In oncology, diffusion-weighted imaging (DWI) is an emerging technique for diagnosis, monitoring, and outcome prediction of malignancies [40]. The DWI enables quantification of water diffusivity via an apparent diffusion coefficient (ADC), which is inversely correlated with the density of cells in the tumor tissue [41]. The ADC has been used as a diagnostic tool to identify benign and malignant thyroid nodules [42]. However, despite the merits of the ADC, quantitative ADC values are not routinely reported in clinical practice, and reproducibility of ADC measurements among different MRI scanners is still challenging.
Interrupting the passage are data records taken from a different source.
(** C32. Concurrent merges, at every moment of every interleaving: the pairs
    whose call answered [merged = true] close no cycle (in the order of their
    compare-and-swaps), two vertices are in the same tree exactly when those
    pairs connect them, a finished call's arguments are in the same tree, and
    every unfinished call can take its next step, whatever the weak
    compare-and-swap does. *)
Theorem mt_merges_safe (n : N) (priority : list N) (requests : list (N * N)) (s : mt_state)
    (HP : length priority = N.to_nat n)
    (Hr : Forall (λ '(u, v), u < n ∧ v < n) requests)
    (Hs : rtc (mt_step priority) (mt_start (seqN 0 n) requests) s) :
  (∃ log, log ≡ₚ linked s ∧ acyclic_pairs log) ∧
  (∀ x y, x < n → y < n →
     root n (mt_parent s) x = root n (mt_parent s) y ↔ pair_connected (linked s) x y) ∧
  (∀ (i : nat) c, mt_calls s !! i = Some c →
     match call_pc c with
     | MDone _ => root n (mt_parent s) (call_u c) = root n (mt_parent s) (call_v c)
     | _ => ∀ spurious, ∃ s', mt_step_call priority i spurious s = Ok s' ∧ mt_step priority s s'
     end).
Proof.
  destruct (mt_reach_inv n priority HP _ s (mt_start_inv n priority HP requests Hr) Hs)
    as (Hf & Hcalls & log & Hperm & Hac & Hlog).
  split_and!; [by exists log| |].
  - intros x y Hx Hy. unfold same in Hlog. rewrite Hlog by done.
    split; apply pair_connected_mono; intros e; by rewrite Hperm.
  - intros i c Hi. pose proof (Hcalls i c Hi) as Hc.
    assert ((∀ r, call_pc c ≠ MDone r) → ∀ spurious,
      ∃ s', mt_step_call priority i spurious s = Ok s' ∧ mt_step priority s s') as Hgo.
    { intros Hnd spurious.
      destruct (merge_step_ok n priority spurious (mt_parent s) c Hf HP Hc Hnd)
        as (parent' & pc & E & _).
      assert (mt_step_call priority i spurious s =
        Ok (mkMT parent' (<[i := mkCall (call_u c) (call_v c) pc]> (mt_calls s)))) as Hst.
      { unfold mt_step_call. rewrite Hi. simpl. by rewrite E. }
      eexists. split; [exact Hst|]. by eapply mt_step_intro. }
    destruct (call_pc c) eqn:E; try (apply Hgo; naive_solver). destruct Hc as (_ & _ & Hc).
    by rewrite E in Hc.
Qed.

(** C33. When all calls have returned, two vertices are in the same tree exactly
    when the requested pairs connect them, whatever the interleaving was. *)
Theorem mt_merges_complete (n : N) (priority : list N) (requests : list (N * N)) (s : mt_state)
    (HP : length priority = N.to_nat n)
    (Hr : Forall (λ '(u, v), u < n ∧ v < n) requests)
    (Hs : rtc (mt_step priority) (mt_start (seqN 0 n) requests) s)
    (Hdone : ∀ (i : nat) c, mt_calls s !! i = Some c → ∃ r, call_pc c = MDone r)
    (x y : N) (Hx : x < n) (Hy : y < n) :
  root n (mt_parent s) x = root n (mt_parent s) y ↔ pair_connected requests x y.
Proof.
  destruct (mt_reach_inv n priority HP _ s (mt_start_inv n priority HP requests Hr) Hs)
    as (Hf & Hcalls & log & Hperm & Hac & Hlog).
  apply mt_reach_requests in Hs.
  assert (mt_requests s = requests) as Hreq.
  { rewrite Hs. unfold mt_requests, mt_start. cbn [mt_calls]. rewrite <-list_fmap_compose.
    rewrite <-(list_fmap_id requests) at 2. apply list_fmap_ext. by intros ? [u v] _. }
  unfold same in Hlog. rewrite Hlog by done. rewrite <-Hreq. split.
  - apply pair_connected_mono. intros e. rewrite Hperm. unfold linked, mt_requests.
    rewrite !list_elem_of_fmap. intros (c & -> & Hc%list_elem_of_filter). exists c. tauto.
  - apply pair_connected_ind; [apply _|]. intros u v Huv.
    unfold mt_requests in Huv. apply list_elem_of_fmap in Huv as (c & [= -> ->] & Hc).
    apply list_elem_of_lookup in Hc as [i Hi]. destruct (Hdone i c Hi) as [r Er].
    destruct (Hcalls i c Hi) as (Hu & Hv & Hsame). rewrite Er in Hsame. by apply Hlog.
Qed.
Restricted diffusion was defined as the enhanced lesion areas that appeared hyperintense on DWI and hypointense on ADC. The assessment of restricted diffusion, in comparison with quantitative ADC values, is a feasible and simple method. In our study, restricted diffusion was the most important independent predictor. In terms of pathology, MFTN is composed of small, compact follicular cells, which impose restrictions on water molecule motion.
Our study had limitations. First, the study was a single-center retrospective investigation; thus, the results could have been skewed because of selection bias. Second, the MFTN sample size was small, and data stratified by subtypes of MFTN were not analyzed; thus, a larger MFTN sample size is needed to confirm the accuracy of the RSS in benign and malignant FTN. Third, although the MRI-based imaging features identified by our study are practical and easy to obtain for clinical use, subjectivity was inevitable and may have affected the results. Lastly, the review of static ultrasound images and reports can result in some bias compared with real-life clinical practice. However, the AUC of five ultrasonography-based risk stratification systems to predict MFTN ranged from 0.515 to 0.643 in our present study, which was comparable to findings of Lin et al. [21] who reported an AUC of 0.573 to 0.611.
In conclusion, the nomogram using MRI-based imaging features have achieved favorable diagnostic performance in the preoperative prediction of FTN, which may reduce unnecessary invasive biopsy. The RSS for predicting MFTN may help clinicians to optimize therapeutic decision-making.